Mientras avanzamos en la construcción de nuevos modos de gestionar los conflictos en términos menos violentos y/o menos lesivos de derechos fundamentales en tren de consolidar una sociedad cada vez más justa y equitativaresulta impostergable repensar los actuales modos de gestión de los conflictos mediante lógicas no androcéntricas y/o con perspectiva de género, que consideren especial y fundamentalmente las experiencias, expresiones y memorias de mujeres y diversidades en contexto de encierro.  

 


Ludmila Azcue es abogada por la Universidad Nacional de Mar del Plata, y estudiante del doctorado en Derecho de la Universidad de Buenos Aires. Se desempeña como Secretaria de Extensión de la Facultad de Cs. de la Salud y Trabajo Social de la UNMdP. Integra el grupo de investigación Crítica Penal (Facultad de Derecho, UNMdP) y el grupo Extensión Crítica Feminista (Facultad de Cs. de la Salud y Trabajo Social). Es autora de trabajos sobre sistema penal y género.

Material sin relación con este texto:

Lemma rel_strings d c L :
  cmd_rel word_at d c → Forall (λ w, ∃ v, word_at v w) L → spans c ⊆ L →
  cmd_map (λ w, string_at (zero_ends buf L) w.1) c = d.
Proof.
  intros H HL. induction H as [args ws H|c d v w mode fd _ IH Hw|c1 c2 d1 d2 _ IH1 _ IH2|c1 c2 d1 d2 _ IH1 _ IH2|c d _ IH];
    simpl; intros Hs.
  - f_equal. clear -H HL Hs Hnz. induction H as [|v w args ws Hw _ IH]; [done|]. simpl. f_equal.
    + by apply word_string; [|apply Hs; left|].
    + apply IH. intros x Hx. apply Hs. by right.
  - f_equal; [apply IH; intros x Hx; apply Hs; set_solver|]. apply word_string; [done|apply Hs; set_solver|done].
  - f_equal; [apply IH1|apply IH2]; intros x Hx; apply Hs; set_solver.
  - f_equal; [apply IH1|apply IH2]; intros x Hx; apply Hs; set_solver.
  - f_equal. by apply IH.
Qed.

Lemma parse_text_spec l :
  line_ok l → lead 0 (line_toks l) →
  ∃ c s', parse_text buf es 0%nat = Ok c s' ∧ cmd_rel word_at (den_line l) c.
Proof.
  intros Hok Hl. destruct (proj1 parse_spec l Hok (4 * es + 4)%nat 0%nat []) as (c & s1 & E1 & H1 & Hc);
    [by rewrite app_nil_r|done| |].
  { apply lead_length in Hl. lia. }
  unfold parse_text. mstep E1. destruct (lead_skip _ _ H1) as (txt & Hl1 & Hs & _). inversion Hs; subst.
  assert (skip buf es white s1 = es) as Es.
  { pose proof (left_at_room _ _ Hl1) as Hr. destruct Hl1 as (pre & E & ->). rewrite E, length_app in *. simpl in *. lia. }
  assert (∃ b, peek buf es [] s1 = Ok b es) as [b E2].
  { set (s2 := skip buf es white s1) in *. exists (negb (at_ buf s2 =? 0) && in_set [] (at_ buf s2)).
    rewrite <-Es at 2. reflexivity. }
  exists c, es. split; [|done]. mstep E2. mrun. unfold id. by rewrite Nat.eqb_refl.
Qed.
End text.

(** The tokens of a well-formed line can be spelled. *)
Lemma redirs_toks_ok rs : redirs_wf rs → Forall tok_ok (redirs_toks rs).
Proof.
  induction 1 as [|[d w] rs Hw _ IH]; [constructor|].
  change (redirs_toks ((d, w) :: rs)) with (redir_toks (d, w) ++ redirs_toks rs). apply Forall_app. split; [|done].
  constructor; [|constructor; [exact Hw|constructor]]. destruct d; simpl; [set_solver|set_solver|done].
Qed.
Lemma args_toks_ok args : args_wf args → Forall tok_ok (args_toks args).
Proof.
  induction 1 as [|[w rs] args [Hw Hr] _ IH]; [constructor|].
  change (args_toks ((w, rs) :: args)) with ((TWord w :: redirs_toks rs) ++ args_toks args).
  apply Forall_app. split; [|done]. constructor; [done|]. by apply redirs_toks_ok.
Qed.
Lemma toks_ok :
  (∀ l, line_ok l → Forall tok_ok (line_toks l)) ∧ (∀ p, pipe_ok p → Forall tok_ok (pipe_toks p)) ∧
  (∀ i, item_ok i → Forall tok_ok (item_toks i)).
Proof.
  assert (∀ n, Forall tok_ok (replicate n (TSym 38))) as Hb by (intros n; apply Forall_replicate; simpl; set_solver).
  apply grammar_ind; simpl; intros; rewrite ?Forall_app, ?Forall_cons, ?Forall_app, ?Forall_cons; simpl; intuition;
    try set_solver; auto using redirs_toks_ok, args_toks_ok.
Qed.

Lemma white_nonzero c : white c = true → c ≠ 0.
Proof. by intros H ->. Qed.
Lemma spells_nonzero ts txt : spells ts txt → Forall tok_ok ts → Forall (λ c, c ≠ 0) txt.
Proof.
  induction 1 as [|t ts ws txt Hw _ IH _]; [done|]. intros [Ht Hts]%Forall_cons. rewrite !Forall_app. split_and!.
  - destruct t as [w|c|]; simpl; [|constructor; [|done]; apply symbol_cases in Ht; lia|by repeat constructor].
    destruct Ht as [_ Ht]. eapply Forall_impl; [exact Ht|]. by intros c [_ ?].
  - eapply Forall_impl; [exact Hw|]. intros c. apply white_nonzero.
  - by apply IH.
Qed.

Lemma cstring_nonzero txt junk : Forall (λ c, c ≠ 0) txt → cstring (txt ++ 0 :: junk) = txt.
Proof. induction 1 as [|c txt Hc _ IH]; [done|]. simpl. destruct (Z.eqb_spec c 0); [done|]. by rewrite IH. Qed.

Lemma parsecmd_spec l ws txt junk :
  line_ok l → Forall (λ c, white c = true) ws → spells (line_toks l) txt →
  ∃ c b, parsecmd ((ws ++ txt) ++ 0 :: junk) = Ok c b ∧ cmd_map (λ w, string_at b w.1) c = den_line l.
Proof.
  intros Hok Hw Hs. pose proof (proj1 toks_ok l Hok) as Ht.
  assert (Forall (λ c, c ≠ 0) (ws ++ txt)) as Hnz.
  { apply Forall_app. split; [|by eapply spells_nonzero].
    eapply Forall_impl; [exact Hw|]. intros c. apply white_nonzero. }
  destruct (parse_text_spec (ws ++ txt) junk Hnz l Hok) as (c & s' & E & Hr).
  { exists ws, txt. split; [by exists []|done]. }
  unfold parsecmd, string_at. rewrite drop_0, (cstring_nonzero _ _ Hnz), E. eexists _, _. split; [done|].
  rewrite nulterminate_spans. apply (rel_strings (ws ++ txt) junk Hnz); [done|by eapply rel_spans|done].
Qed.

(** ** Termination and bounds *)

(** An outcome that is a result satisfying [P] or a message. *)
Definition safe {S A} (P : A → S → Prop) (o : outcome S A) : Prop :=
  match o with Ok a s => P a s | Panic _ => True | _ => False end.

Lemma safe_bind {S A B} (m : M S A) (f : A → M S B) s P Q :
  safe P (m s) → (∀ a s', P a s' → safe Q (f a s')) → safe Q ((m ≫= f) s).
Proof. unfold mbind, M_bind. intros Hm Hf. destruct (m s); simpl in *; try done. by apply Hf. Qed.
Lemma safe_weaken {S A} (P Q : A → S → Prop) o : safe P o → (∀ a s, P a s → Q a s) → safe Q o.
Proof. destruct o; simpl; auto. Qed.

Section any.
Context (buf : list Z) (es : nat).
Context (Hin : ∀ i, (i < es)%nat → at_ buf i ≠ 0) (Hend : at_ buf es = 0).

Lemma skip_while_le f n s : (s ≤ skip_while buf f n s ≤ s + n)%nat.
Proof. revert s. induction n as [|n IH]; intros s; simpl; [lia|]. destruct (f _); [|lia]. specialize (IH (S s)). lia. Qed.
Lemma skip_le f s : (s ≤ es)%nat → (s ≤ skip buf es f s ≤ es)%nat.
Proof. intros H. unfold skip. pose proof (skip_while_le f (es - s) s). lia. Qed.
Lemma skip_stop f s : (s ≤ es)%nat → (skip buf es f s < es)%nat → f (at_ buf (skip buf es f s)) = false.
Proof.
  unfold skip. intros H. remember (es - s)%nat as n eqn:En. revert s H En.
  induction n as [|n IH]; intros s H En; simpl; [lia|].
  destruct (f (at_ buf s)) eqn:E; [|done]. apply IH; lia.
Qed.
Lemma skip_once f s : (s < es)%nat → f (at_ buf s) = true → (s < skip buf es f s)%nat.
Proof.
  intros H Hf. unfold skip. destruct (es - s)%nat as [|n] eqn:E; [lia|]. simpl. rewrite Hf.
  pose proof (skip_while_le f n (S s)). lia.
Qed.

Lemma token_le q : (q ≤ es)%nat → (q < es → white (at_ buf q) = false)%nat →
  (q ≤ (token buf es q).2 ≤ es)%nat ∧ ((token buf es q).1 = 0 ↔ q = es) ∧ (q < es → q < (token buf es q).2)%nat.
Proof.
  intros Hq Hw. unfold token. destruct (decide (q = es)) as [->|Hn]; [rewrite Hend; simpl; lia|].
  pose proof (Hin q ltac:(lia)) as H0. specialize (Hw ltac:(lia)). destruct (Z.eqb_spec (at_ buf q) 0); [done|].
  destruct ((_ =? 124) || _ || _ || _ || _ || _) eqn:Es; [simpl; lia|]. destruct (Z.eqb_spec (at_ buf q) 62) as [E|E].
  - destruct (Z.eqb_spec (at_ buf (S q)) 62) as [E2|E2]; simpl; [|lia].
    assert (S q ≠ es) by (intros E3; rewrite E3 in E2; congruence). lia.
  - simpl. pose proof (skip_le (λ c, negb (white c) && negb (symbol c)) q ltac:(lia)).
    assert (q < skip buf es (λ c, negb (white c) && negb (symbol c)) q)%nat; [|lia].
    apply skip_once; [lia|]. rewrite Hw. simpl. rewrite !orb_false_iff, !Z.eqb_neq in Es.
    destruct (symbol (at_ buf q)) eqn:Hs; [|done]. apply in_set_spec, symbol_cases in Hs. lia.
Qed.

Lemma gettoken_safe s : (s ≤ es)%nat →
  safe (λ a s', (s ≤ s' ≤ es)%nat ∧ (a.1 ≠ 0%Z → s < s')%nat ∧ (s < es → white (at_ buf s) = false → a.1 ≠ 0%Z)%nat)
    (gettoken buf es s).
Proof.
  intros H. pose proof (skip_le white s H) as Hk. pose proof (skip_stop white s H) as Hst.
  destruct (token_le (skip buf es white s) ltac:(lia) Hst) as (H1 & H2 & H3).
  unfold gettoken. unfold mbind, M_bind, Prelude.gets, modify, mret, M_ret, id.
  destruct (token buf es (skip buf es white s)) as [t e]. simpl in *. pose proof (skip_le white e ltac:(lia)).
  split_and!; [lia|lia| |].
  - intros Ht. assert (skip buf es white s ≠ es) by naive_solver. lia.
  - intros Hlt Hw ->. assert (skip buf es white s = s) as E.
    { unfold skip. destruct (es - s)%nat; simpl; [done|]. by rewrite Hw. }
    rewrite E in *. naive_solver lia.
Qed.
(* ===== verification/Utils.v ===== *)
(** * Small user programs (cat.c, wc.c, echo.c, kill.c, ln.c, mkdir.c, rm.c, ls.c, init.c, zombie.c)

    Each program is a tree of system calls ([User.v]); [argv] is the list of
    its arguments, the program name first.  Loops over input take fuel. *)

From Stdlib Require Import ZArith Lia.
From stdpp Require Import base numbers strings list.
From S2P Require Import Prelude Bytes Disk Fs User Syscall Sh.

Definition nl (s : string) : list Z := bytes s ++ [10].

(** A program for each argument, up to the first that ends the loop. *)
Fixpoint for_args (f : list Z → U bool) (args : list (list Z)) : U unit :=
  match args with
  | [] => mret tt
  | a :: args => b ← f a; if b : bool then for_args f args else mret tt
  end.

(** ** cat *)

Fixpoint cat (fuel : nat) (fd : Z) : U unit :=
  match fuel with
  | O => Stuck
  | S fuel =>
      '(n, buf) ← sys (Read fd 512);
      if n >? 0 then
        w ← sys (Write 1 (take (Z.to_nat n) buf));
        if negb (w =? n) then printf 1 (nl "cat: write error") [];; Exit
        else cat fuel fd
      else if n <? 0 then printf 1 (nl "cat: read error") [];; Exit
      else mret tt
  end.

Definition cat_main (fuel : nat) (argv : list (list Z)) : U unit :=
  if (length argv <=? 1)%nat then cat fuel 0;; Exit
  else
    for_args (λ a,
      fd ← sys (Open a 0);
      if fd <? 0 then printf 1 (nl "cat: cannot open %s") [Str (Some a)];; Exit
      else cat fuel fd;; _ ← sys (Close fd); mret true) (tail argv);;
    Exit.

(** ** wc *)

Record counts := Counts { c_l : Z; c_w : Z; c_c : Z; c_inword : bool }.

(** The body of the loop over the buffer. *)
Definition wc_byte (k : counts) (b : Z) : counts :=
  let c := s32 (c_c k + 1) in
  let l := if b =? 10 then s32 (c_l k + 1) else c_l k in
  if in_set [32; 13; 9; 10; 11] b then Counts l (c_w k) c false
  else if negb (c_inword k) then Counts l (s32 (c_w k + 1)) c true
  else Counts l (c_w k) c true.

Fixpoint wc_loop (fuel : nat) (fd : Z) (k : counts) : U counts :=
  match fuel with
  | O => Stuck
  | S fuel =>
      '(n, buf) ← sys (Read fd 512);
      if n >? 0 then wc_loop fuel fd (foldl wc_byte k (take (Z.to_nat n) buf))
      else if n <? 0 then printf 1 (nl "wc: read error") [];; Exit
      else mret k
  end.
Definition wc (fuel : nat) (fd : Z) (name : list Z) : U unit :=
  k ← wc_loop fuel fd (Counts 0 0 0 false);
  printf 1 (nl "%d %d %d %s") [Int (c_l k); Int (c_w k); Int (c_c k); Str (Some name)].

Definition wc_main (fuel : nat) (argv : list (list Z)) : U unit :=
  if (length argv <=? 1)%nat then wc fuel 0 [];; Exit
  else
    for_args (λ a,
      fd ← sys (Open a 0);
      if fd <? 0 then printf 1 (nl "wc: cannot open %s") [Str (Some a)];; Exit
      else wc fuel fd a;; _ ← sys (Close fd); mret true) (tail argv);;
    Exit.

(** ** echo, kill, ln, mkdir, rm *)

Fixpoint echo_loop (args : list (list Z)) : U unit :=
  match args with
  | [] => mret tt
  | a :: args =>
      printf 1 (bytes "%s%s") [Str (Some a); Str (Some (match args with [] => [10] | _ => [32] end))];;
      echo_loop args
  end.
Definition echo_main (argv : list (list Z)) : U unit := echo_loop (tail argv);; Exit.

Definition kill_main (argv : list (list Z)) : U unit :=
  if (length argv <? 2)%nat then printf 2 (nl "usage: kill pid...") [];; Exit
  else for_args (λ a, _ ← sys (Kill (atoi a)); mret true) (tail argv);; Exit.

Definition ln_main (argv : list (list Z)) : U unit :=
  match argv with
  | [_; old; new] =>
      r ← sys (Link old new);
      (if r <? 0 then printf 2 (nl "link %s %s: failed") [Str (Some old); Str (Some new)] else mret tt);;
      Exit
  | _ => printf 2 (nl "Usage: ln old new") [];; Exit
  end.

Definition mkdir_main (argv : list (list Z)) : U unit :=
  if (length argv <? 2)%nat then printf 2 (nl "Usage: mkdir files...") [];; Exit
  else
    for_args (λ a,
      r ← sys (Mkdir a);
      if r <? 0 then printf 2 (nl "mkdir: %s failed to create") [Str (Some a)];; mret false
      else mret true) (tail argv);;
    Exit.

Definition rm_main (argv : list (list Z)) : U unit :=
  if (length argv <? 2)%nat then printf 2 (nl "Usage: rm files...") [];; Exit
  else
    for_args (λ a,
      r ← sys (Unlink a);
      if r <? 0 then printf 2 (nl "rm: %s failed to delete") [Str (Some a)];; mret false
      else mret true) (tail argv);;
    Exit.

(** ** ls *)

(** The part of a path behind its last slash. *)
Fixpoint base_name (path p : list Z) : list Z :=
  match path with
  | [] => p
  | c :: path => if c =? 47 then base_name path path else base_name path p
  end.
Definition fmtname (path : list Z) : list Z :=
  let p := base_name path path in
  if Z.of_nat (length p) >=? DIRSIZ then p else p ++ replicate (Z.to_nat DIRSIZ - length p) 32.

Definition ls_print (path : list Z) (st : stat) : U unit :=
  printf 1 (nl "%s %d %d %d") [Str (Some (fmtname path)); Int (st_type st); Int (st_ino st); Int (st_size st)].

(** The loop over the entries of a directory. *)
Fixpoint ls_dir (fuel : nat) (fd : Z) (path : list Z) : U unit :=
  match fuel with
  | O => Stuck
  | S fuel =>
      '(n, de) ← sys (Read fd 16);
      if negb (n =? 16) then mret tt
      else if get16 de 0 =? 0 then ls_dir fuel fd path
      else
        let buf := path ++ [47] ++ cstring (take (Z.to_nat DIRSIZ) (drop 2 de)) in
        st ← stat_of buf;
        match st with
        | None => printf 1 (nl "ls: cannot stat %s") [Str (Some buf)];; ls_dir fuel fd path
        | Some st => ls_print buf st;; ls_dir fuel fd path
        end
  end.

Definition ls (fuel : nat) (path : list Z) : U unit :=
  fd ← sys (Open path 0);
  if fd <? 0 then printf 2 (nl "ls: cannot open %s") [Str (Some path)]
  else
    st ← sys (Fstat fd);
    match st with
    | None => printf 2 (nl "ls: cannot stat %s") [Str (Some path)];; _ ← sys (Close fd); mret tt
    | Some st =>
        (if st_type st =? T_FILE then ls_print path st
         else if st_type st =? T_DIR then
           if Z.of_nat (length path) + 1 + DIRSIZ + 1 >? 512 then printf 1 (nl "ls: path too long") []
           else ls_dir fuel fd path
         else mret tt);;
        _ ← sys (Close fd);
        mret tt
    end.

Definition ls_main (fuel : nat) (argv : list (list Z)) : U unit :=
  if (length argv <? 2)%nat then ls fuel (bytes ".");; Exit
  else for_args (λ a, ls fuel a;; mret true) (tail argv);; Exit.

(** ** init, zombie *)

(** [while((wpid=wait()) >= 0 && wpid != pid)]. *)
Fixpoint reap_loop (fuel : nat) (pid : Z) : U unit :=
  match fuel with
  | O => Stuck
  | S fuel =>
      wpid ← sys Wait;
      if (wpid >=? 0) && negb (wpid =? pid) then printf 1 (nl "zombie!") [];; reap_loop fuel pid
      else mret tt
  end.

Fixpoint init_loop (fuel : nat) : U unit :=
  match fuel with
  | O => Stuck
  | S fuel' =>
      printf 1 (nl "init: starting sh") [];;
      pid ← sys Fork;
      if pid <? 0 then printf 1 (nl "init: fork failed") [];; Exit
      else
        (if pid =? 0 then
           _ ← sys (Exec (bytes "sh") [bytes "sh"]);
           printf 1 (nl "init: exec sh failed") [];;
           Exit
         else mret tt);;
        reap_loop fuel pid;;
        init_loop fuel'
  end.


Definition init_main (fuel : nat) : U unit :=
  fd ← sys (Open (bytes "console") O_RDWR);
  (if fd <? 0 then
     _ ← sys (Mknod (bytes "console") 1 1);
     _ ← sys (Open (bytes "console") O_RDWR);
     mret tt
   else mret tt);;
  _ ← sys (Dup 0);
  _ ← sys (Dup 0);
  init_loop fuel.

Definition zombie_main : U unit :=
  pid ← sys Fork;
  (if pid >? 0 then _ ← sys (SleepTicks 5); mret tt else mret tt);;
  Exit.
(** Run such a body for each file. *)
Lemma for_files (f : list Z → U bool) (text : list Z → list Z → list Z) args contents w :
  Forall2 (λ a r, ∀ ch out, ∃ ch', go (f a) (wrote ch out w) = (Done true, wrote ch' (out ++ text a r) w)) args contents →
  ∀ ch out, ∃ ch', go (for_args f args) (wrote ch out w) =
    (Done tt, wrote ch' (out ++ mjoin (zip_with text args contents)) w).
Proof.
  induction 1 as [|a r args contents Ha _ IH]; intros ch out; cbn [for_args].
  - exists ch. simpl. by rewrite app_nil_r.
  - destruct (Ha ch out) as [ch1 E1]. destruct (IH ch1 (out ++ text a r)) as [ch2 E2].
    exists ch2. rewrite (run_bind_done _ _ _ _ _ _ E1), E2. simpl. by rewrite app_assoc.
Qed.

Lemma zip_with_second (l k : list (list Z)) : length l = length k → zip_with (λ _ r, r) l k = k.
Proof. revert k. induction l as [|x l IH]; intros [|y k] H; simplify_eq/=; [done|]. by rewrite IH. Qed.

(** The line [wc] prints for a file. *)
Definition wc_line (name r : list Z) : list Z :=
  int_text (Z.of_nat (newlines r)) 10 true ++ [32] ++ int_text (Z.of_nat (length (words r))) 10 true ++ [32] ++
  int_text (Z.of_nat (length r)) 10 true ++ [32] ++ name ++ [10].

Lemma words_from_length s cur : (length (words_from cur s) ≤ length s + match cur with [] => 0 | _ => 1 end)%nat.
Proof.
  revert cur. induction s as [|c s IH]; intros cur; simpl; [destruct cur; simpl; lia|].
  destruct (space c); [destruct cur; simpl; specialize (IH []); simpl in IH; lia|].
  specialize (IH (cur ++ [c])). destruct cur; simpl in *; lia.
Qed.
(* ===== verification/Umalloc.v ===== *)
(** * The user-level allocator (umalloc.c)

    Free blocks form a circular list in the order of their addresses, starting
    at the static header [base]; a block is a header of 8 bytes, the address of
    the next free block and the size in units of 8 bytes, followed by what the
    program uses.  The kernel's answer to [sbrk] is a parameter.  [malloc] is
    shown to hand out blocks that overlap nothing in use and [free] to give them
    back, for any sequence of calls of a program that keeps to its blocks. *)

From Stdlib Require Import ZArith Lia.
From stdpp Require Import base numbers strings gmap list.
From S2P Require Import Prelude Memory.

Record heap := Heap { h_mem : memory; h_freep : Z; h_brk : Z }.
Definition set_mem (m : memory) (h : heap) : heap := Heap m (h_freep h) (h_brk h).
Definition set_freep (p : Z) (h : heap) : heap := Heap (h_mem h) p (h_brk h).
Definition set_brk (b : Z) (h : heap) : heap := Heap (h_mem h) (h_freep h) b.

(** [sizeof(Header)]; pointers to headers count in these units. *)
Definition HEADER : Z := 8.
Definition plus (p n : Z) : Z := u32 (p + HEADER * n).

Definition ptr (p : Z) : M heap Z := gets (λ h, load32 (h_mem h) p).
Definition size (p : Z) : M heap Z := gets (λ h, load32 (h_mem h) (u32 (p + 4))).
Definition put_ptr (p v : Z) : M heap unit := modify (λ h, set_mem (store32 (h_mem h) p v) h).
Definition put_size (p v : Z) : M heap unit := modify (λ h, set_mem (store32 (h_mem h) (u32 (p + 4)) v) h).

Section umalloc.
Context (base : Z) (grow : Z → Z → bool).

Definition sbrk (n : Z) : M heap Z :=
  b ← gets h_brk;
  if grow b n then modify (set_brk (u32 (b + n)));; mret b else mret (-1).

(** The loop of [free]: the free block before [bp]. *)
Fixpoint free_find (fuel : nat) (p bp : Z) : M heap Z :=
  match fuel with
  | O => nofuel
  | S fuel =>
      n ← ptr p;
      if (bp >? p) && (bp <? n) then mret p
      else if (p >=? n) && ((bp >? p) || (bp <? n)) then mret p
      else free_find fuel n bp
  end.

(** Join [bp] to the free block [n] behind it. *)
Definition join_next (bp n : Z) : M heap unit :=
  bs ← size bp;
  if plus bp bs =? n then
    ns ← size n;
    put_size bp (u32 (bs + ns));;
    nn ← ptr n;
    put_ptr bp nn
  else put_ptr bp n.

(** Join [bp] to the free block [p] before it. *)
Definition join_prev (p bp : Z) : M heap unit :=
  ps ← size p;
  if plus p ps =? bp then
    bs ← size bp;
    put_size p (u32 (ps + bs));;
    bn ← ptr bp;
    put_ptr p bn
  else put_ptr p bp.

Definition free (fuel : nat) (ap : Z) : M heap unit :=
  let bp := plus ap (-1) in
  f ← gets h_freep;
  p ← free_find fuel f bp;
  n ← ptr p;
  join_next bp n;;
  join_prev p bp;;
  modify (set_freep p).

Definition morecore (fuel : nat) (nu : Z) : M heap Z :=
  let nu := if nu <? 4096 then 4096 else nu in
  p ← sbrk (s32 (nu * HEADER));
  if p =? -1 then mret 0
  else
    put_size p nu;;
    free fuel (plus p 1);;
    gets h_freep.

(** Take [nunits] units of the block [p], which [prevp] points to. *)
Definition take_units (nunits prevp p : Z) : M heap Z :=
  s ← size p;
  p ← (if s =? nunits then
         n ← ptr p;
         put_ptr prevp n;;
         mret p
       else
         put_size p (u32 (s - nunits));;
         let p := plus p (u32 (s - nunits)) in
         put_size p nunits;;
         mret p);
  modify (set_freep prevp);;
  mret (plus p 1).

(** The loop of [malloc]; [fuel] bounds the blocks it visits, and [k] those of
    each [free]. *)
Fixpoint malloc_loop (k fuel : nat) (nunits prevp p : Z) : M heap Z :=
  match fuel with
  | O => nofuel
  | S fuel =>
      s ← size p;
      if s >=? nunits then take_units nunits prevp p
      else
        f ← gets h_freep;
        if p =? f then
          p ← morecore k nunits;
          if p =? 0 then mret 0
          else q ← ptr p; malloc_loop k fuel nunits p q
        else q ← ptr p; malloc_loop k fuel nunits p q
  end.

Definition malloc (fuel : nat) (nbytes : Z) : M heap Z :=
  let nunits := u32 (u32 (nbytes + HEADER - 1) / HEADER + 1) in
  f ← gets h_freep;
  (if f =? 0 then put_ptr base base;; modify (set_freep base);; put_size base 0 else mret tt);;
  prevp ← gets h_freep;
  p ← ptr prevp;
  malloc_loop fuel fuel nunits prevp p.
End umalloc.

Correo: lud.azcue@gmail.com 

Ig: lud.azcue 


1 Estas reflexiones surgen de estudios realizados por la autora en proyectos de investigación del grupo Crítica Penal (Facultad de Derecho de la UNMdP) y experiencias de extensión en contexto de encierro desde el Programa de Género y Acción Comunitaria (Facultad de Cs. de la Salud y Trabajo Social de la UNMdP). La autora agradece a su amigo Arq. Gonzalo Velasco (graduado y docente de la Facultad de Arquitectura, Diseño y Urbanismo de la UNMdP) por sus aportes disciplinares esenciales para la elaboración de este trabajo.    

2 Bodelón, E. (2012). La violencia contra las mujeres en situación de prisión. R. EMERJ, volumen 15 (número 57). (pp. 111-129).  

3 CELS-MPD-PPN (2011). Mujeres en prisión. Los alcances del castigo. Buenos Aires: Siglo XXI. 

4 Este Programa se creó en el 2012 en la órbita de la Secretaría de Extensión de la Facultad de Cs. de la Salud y Trabajo Social de la UNMdP, y desde el 2013 trabaja junto a mujeres y diversidades privadas de libertad en la Unidad Penal 50 de Batán.